Interesting, I'm looking for a solution to a similar issue. Our new (7 month old) 30'' Wolf Range has this issue. When both front burners are light, the back burner's electronic starter begins to click, but only when you put a pan on the front left burner. I believe the iron/steel in the pan is causing a magnetic field thats starting the rear burner to go off.. just don't know.. will report back after the repair person comes.
What I would try. Assuming the "burners" means the cast iron assemblies on top of the stainless steel, remove them to an area outside. Perhaps on a piece of plywood, and clean them with oven cleaner. Grease may drip off them, so a deck or driveway are unacceptable. Wear gloves and watch splatters. Wash thoroughly with fresh water before reusing. Beware. Caustic chemicals can discolor stainless
Do not attempt if your stovetop is hot, you will get burned!!
This is an easy fix, the problem is your burners aren't lined up properly. Remove the iron grates (what your pots rest on) and the burner cap (the round black top on the burner) and finally the burner base (the round golden colored piece resting on the stainless stovetop). If you flip the base over you will see that it is keyed, meaning there is a grove that fits the indentation on the stove top. When you replace the base make sure to line the grove up with the indentation. If it's not flush with the stove top, slowly twist the round burner base until it falls into place. That's it!
you CAN use the skillet, but not with great results id assume, it holds too much heat, and problaby a bit too rough underneath and would probably scratch the glass top, in a family business for over 20 yrs. now and thats my recomendation, my brother also in the same feild swears his wife uses it with no issues!!!

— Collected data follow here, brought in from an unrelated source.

Definition store (p : loc) (it : conn_queue_item) : Q unit := fun s =>
  match items s !! p with
  | Some _ => Ok (tt, mkSide (<[p := it]> (items s)) (freelist s) (queues s) (pipes s) (last_thread s) (os s))
  | None => Fault UseAfterFree
  end.

Definition set_free (l : option loc) : Q unit :=
  modify (fun s => mkSide (items s) l (queues s) (pipes s) (last_thread s) (os s)).

Definition set_last (t : Z) : Q unit :=
  modify (fun s => mkSide (items s) (freelist s) (queues s) (pipes s) t (os s)).

(** threads + tid *)
Definition queue_of (tid : Z) : Q conn_queue := fun s =>
  if Z.ltb tid 0 then Fault Overread else
  match queues s !! Z.to_nat tid with Some c => Ok (c, s) | None => Fault Overread end.

Definition set_queue (tid : Z) (c : conn_queue) : Q unit :=
  modify (fun s => mkSide (items s) (freelist s) (<[Z.to_nat tid := c]> (queues s)) (pipes s) (last_thread s) (os s)).

(** ** Items *)

Section Alloc.
(** What malloc leaves in the cells of a new block. *)
Context (junk : loc -> conn_queue_item).

(** item[i - 1].next = &item[i], and the last one points to [rest]. *)
Fixpoint link_block (b : list loc) (rest : option loc) (h : gmap loc conn_queue_item) : gmap loc conn_queue_item :=
  match b with
  | [] => h
  | x :: r =>
      let n := match r with [] => rest | y :: _ => Some y end in
      <[x := set_next (junk x) n]> (link_block r rest h)
  end.

(** malloc of a block: the first item for the caller, the others in front of
    the free list. *)
Definition alloc_block : Q (option loc) := fun s =>
  match answered (os s) with
  | Fault f => Fault f
  | Ok (a, w) =>
      if Z.ltb (a_ret a) 0
      then Ok (None, mkSide (items s) (freelist s) (queues s) (pipes s) (last_thread s) w)
      else
        match fresh_list ITEMS_PER_ALLOC (dom (items s)) with
        | [] => Fault NullDeref
        | x :: r =>
            let h := link_block r (freelist s) (<[x := junk x]> (items s)) in
            Ok (Some x, mkSide h (List.hd_error r) (queues s) (pipes s) (last_thread s) w)
        end
  end.

Definition cqi_new_base : Q (option loc) :=
  let! l := gets freelist in
  let! item := match l with
               | Some p => let! it := load p in set_free (next it) ;; ret (Some p)
               | None => alloc_block
               end in
  match item with
  | None => ret None
  | Some p => store p item0 ;; ret (Some p)
  end.

Definition cqi_free_base (item : loc) : Q unit :=
  let! l := gets freelist in
  let! it := load item in
  store item (set_next it l) ;;
  set_free (Some item).

(** ** Queues *)

Definition cq_push (tid : Z) (item : loc) : Q unit :=
  let! it := load item in
  store item (set_next it None) ;;
  let! cq := queue_of tid in
  match tail cq with
  | None => set_queue tid (mkCQ (Some item) (Some item))
  | Some t =>
      let! it := load t in
      store t (set_next it (Some item)) ;;
      set_queue tid (mkCQ (head cq) (Some item))
  end.

Definition cq_pop (tid : Z) : Q (option loc) :=
  let! cq := queue_of tid in
  match head cq with
  | None => ret None
  | Some p =>
      let! it := load p in
      set_queue tid (mkCQ (next it) (match next it with None => None | Some _ => tail cq end)) ;;
      ret (Some p)
  end.

Definition cq_init : conn_queue := mkCQ None None.

(** write(thread->notify_send_fd, buf, 1): one byte, unless it fails. *)
Definition notify (tid c : Z) : Q unit := fun s =>
  match answered (os s) with
  | Fault f => Fault f
  | Ok (a, w) =>
      let p := pipes s in
      let p' := if Z.eqb (a_ret a) 1 then alter (fun b => b ++ [c]) (Z.to_nat tid) p else p in
      Ok (tt, mkSide (items s) (freelist s) (queues s) p' (last_thread s) w)
  end.

(** ** Handing over *)

Definition dispatch_conn_new (fd : Z) (st : conn_states) (flags : Z) : Q unit :=
  let! item := cqi_new_base in
  match item with
  | None => qio (sys_close fd)
  | Some p =>
      let! last := gets last_thread in
      let tid := Z.rem (last + 1) RT_POOL_NUM in
      set_last tid ;;
      let! it := load p in
      store p (mkItem fd st flags queue_new_conn (buff it) (next it)) ;;
      cq_push tid p ;;
      notify tid 99
  end.

(** [text] is the C string at the argument. *)
Definition conn_new_func_worker (text : bytes) : Q unit :=
  let! item := cqi_new_base in
  match item with
  | None => ret tt
  | Some p =>
      let! last := gets last_thread in
      let tid := Z.rem (last + 1) POOL_NUM in
      set_last tid ;;
      let! it := load p in
      let! b := lift (mwrite (buff it) 0 text) in
      store p (mkItem (sfd it) (init_state it) (event_flags it) (mode it) b (next it)) ;;
      cq_push tid p ;;
      notify tid 108
  end.

(** One byte of the notify pipe, if there is one. *)
Definition read_pipe (tid : Z) : Q (option Z) := fun s =>
  match pipes s !! Z.to_nat tid with
  | Some (c :: r) =>
      Ok (Some c, mkSide (items s) (freelist s) (queues s) (<[Z.to_nat tid := r]> (pipes s)) (last_thread s) (os s))
  | _ => Ok (None, s)
  end.

(** The text the worker prints. *)
Definition work_func (tid : Z) : Q (option bytes) :=
  let! c := read_pipe tid in
  match c with
  | None => ret None
  | Some c =>
      let! item := cq_pop tid in
      match item with
      | None => ret None
      | Some p =>
          let! it := load p in
          let! shown := (if Z.eqb c 108 then let! t := lift (cstring (buff it)) in ret (Some t) else ret None) in
          cqi_free_base p ;;
          ret shown
      end
  end.
End Alloc.

(** ** Starting the threads *)

(** A call of which a failure ends the process. *)
Definition or_exit : M io unit :=
  let! a := answered in
  if Z.ltb (a_ret a) 0 then fail Exited else ret tt.

(** setup_thread: event_init, event_add, malloc of the queue. *)
Definition setup_thread : M io conn_queue := or_exit ;; or_exit ;; or_exit ;; ret cq_init.

(** pipe, then setup_thread, for each thread. *)
Fixpoint setup_threads (n : nat) : M io (list conn_queue) :=
  match n with
  | O => ret []
  | S m =>
      or_exit ;;
      let! c := setup_thread in
      let! r := setup_threads m in
      ret (c :: r)
  end.

(** pthread_create for each thread. *)
Fixpoint create_workers (n : nat) : M io unit :=
  match n with O => ret tt | S m => or_exit ;; create_workers m end.

(** calloc, the threads with their queues, then the workers. *)
Definition thread_init (nthreads : Z) : M io side := fun w =>
  match (or_exit ;;
         let! qs := setup_threads (Z.to_nat nthreads) in
         create_workers (Z.to_nat nthreads) ;; ret qs) w with
  | Ok (qs, w') => Ok (mkSide ∅ None qs (replicate (length qs) []) (-1) w', w')
  | Fault f => Fault f
  end.
Lemma conn_new_ok s fd st flags k :
  table_ok s -> 0 <= fd < Z.of_nat (length (conns s)) -> willing (3 + k) (sys s) ->
  exists p s', conn_new fd st flags s = Ok (Some p, s') /\ has_conn s s' fd st flags None p /\
    rt s' = rt s /\ wk s' = wk s /\ spent 3 (sys s) (sys s').
Proof.
  intros T Hfd Hs. destruct (conn_object s fd (2 + k) T Hfd Hs)
    as (p & c & s1 & Hp & Hc & Et & Er & Eo & T1 & R1 & W1 & Sp & E).
  pose proof (spent_willing 1 (2 + k) _ _ Sp Hs) as Hs1. destruct Sp as (m & Hm & [Im Om]).
  destruct (willing_answer _ _ Hs1) as (a2 & w2 & A2 & N2 & O2 & I2).
  assert (S2 : willing (1 + k) w2) by (eapply (willing_drop 1); [exact Hs1|split; [by rewrite I2|done]]).
  destruct (willing_answer _ _ S2) as (a3 & w3 & A3 & N3 & O3 & I3).
  set (c' := mkConn (c_sfd c) st (a_ret a2) flags (c_which c) (c_item c) (c_thread c)).
  exists p, (mkServer (conns s1) (<[p := c']> (objs s1)) (rt s1) (wk s1) (set_sys (dev s1) w3)).
  split_and!; [|split|done|done|]; cbn [objs conns].
  - unfold conn_new. erewrite bind_ok by (unfold assert_; destruct (Z.leb_spec 0 fd); [reflexivity|lia]).
    rewrite bind_assoc_V. erewrite bind_ok by exact E. cbn beta iota.
    erewrite vio_ok by (unfold sys_time; erewrite bind_ok by exact A2; reflexivity).
    erewrite bind_ok by (unfold obj; cbn [objs]; rewrite Hp; reflexivity).
    erewrite bind_ok by reflexivity. erewrite vio_ok by exact A3.
    by destruct (Z.eqb_spec (a_ret a3) (-1)); [lia|].
  - exists c'. rewrite lookup_insert_eq. split_and!; done.
  - done.
  - done.
  - intros q Hq. rewrite lookup_insert_ne by done. by apply Eo.
  - by eapply (table_set s1 _ p c c').
  - exists (m + 2)%nat. split; [lia|]. cbn [sys dev w_sys set_sys]. split; [|by rewrite O3, O2].
    rewrite <-drop_drop, <-Im, I2. cbn [drop]. by rewrite I3.
Qed.

(** ** Serving an accepted connection *)

Lemma on_rt_ok {A B} (m : Q A) (f : A -> V B) s a q :
  m (with_os (rt s) (sys s)) = Ok (a, q) ->
  bind (on_rt m) f s = f a (mkServer (conns s) (objs s) q (wk s) (set_sys (dev s) (os q))).
Proof. intros E. unfold bind, on_rt. by rewrite E. Qed.

Lemma with_os_id q : with_os q (os q) = q.
Proof. by destruct q. Qed.

Lemma read_pipe_os tid q c q' : read_pipe tid q = Ok (c, q') -> os q' = os q.
Proof. unfold read_pipe. intros E. repeat case_match; by simplify_eq. Qed.

Lemma models_os n q i a : models n q a -> models n (with_os q i) a.
Proof. intros (fl & qs & R & H). exists fl, qs. split; [by apply rep_pipes|exact H]. Qed.

(** The object that has just been made is given its thread. *)
Lemma has_conn_thread s s1 s2 fd st flags p c tid :
  has_conn s s1 fd st flags None p -> objs s1 !! p = Some c -> conns s2 = conns s1 ->
  objs s2 = <[p := mkConn (c_sfd c) (c_state c) (c_last_cmd_time c) (c_ev_flags c) (c_which c) (c_item c) (Some tid)]> (objs s1) ->
  has_conn s s2 fd st flags (Some tid) p.
Proof.
  intros [(c' & Hc' & E1 & E2 & E3 & _) Ht Hr Ho Hk] Hc Ec Eo. rewrite Hc in Hc'. injection Hc' as <-. split.
  - eexists. rewrite Eo, lookup_insert_eq. split; [done|]. done.
  - congruence.
  - done.
  - intros q Hq. rewrite Eo, lookup_insert_ne by done. by apply Ho.
  - eapply (table_set s1 _ p c); [done|done| |done|exact Eo]; done.
Qed.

I had a similar problem on a different gas range but your problem seems the same as mine was.
I examined the underside of the burner and saw a little 'flash' left from the casting process and I filed it off.
This made the problem worse;it wouldn't light at all anymore.
I tried the opposite, blocking off the burner channel from the gas feed pipe to the spark gap; problem solved.
It hasn't had a hiccough since.
I can only imagine that the flow of gas toward the spark gap was so strong, the gas was blowing itself out.
Not knowing exactly how the underside of your burner looks or how the gas is partially diverted to the spark gap but I drilled a small hole in the casting, inserted a length of copper wire (the gauge used in house wiring), then 'tuned' the flow by clipping part of the wire off and trying it.
It might have taken all of 15 minutes to correct the annoying problem.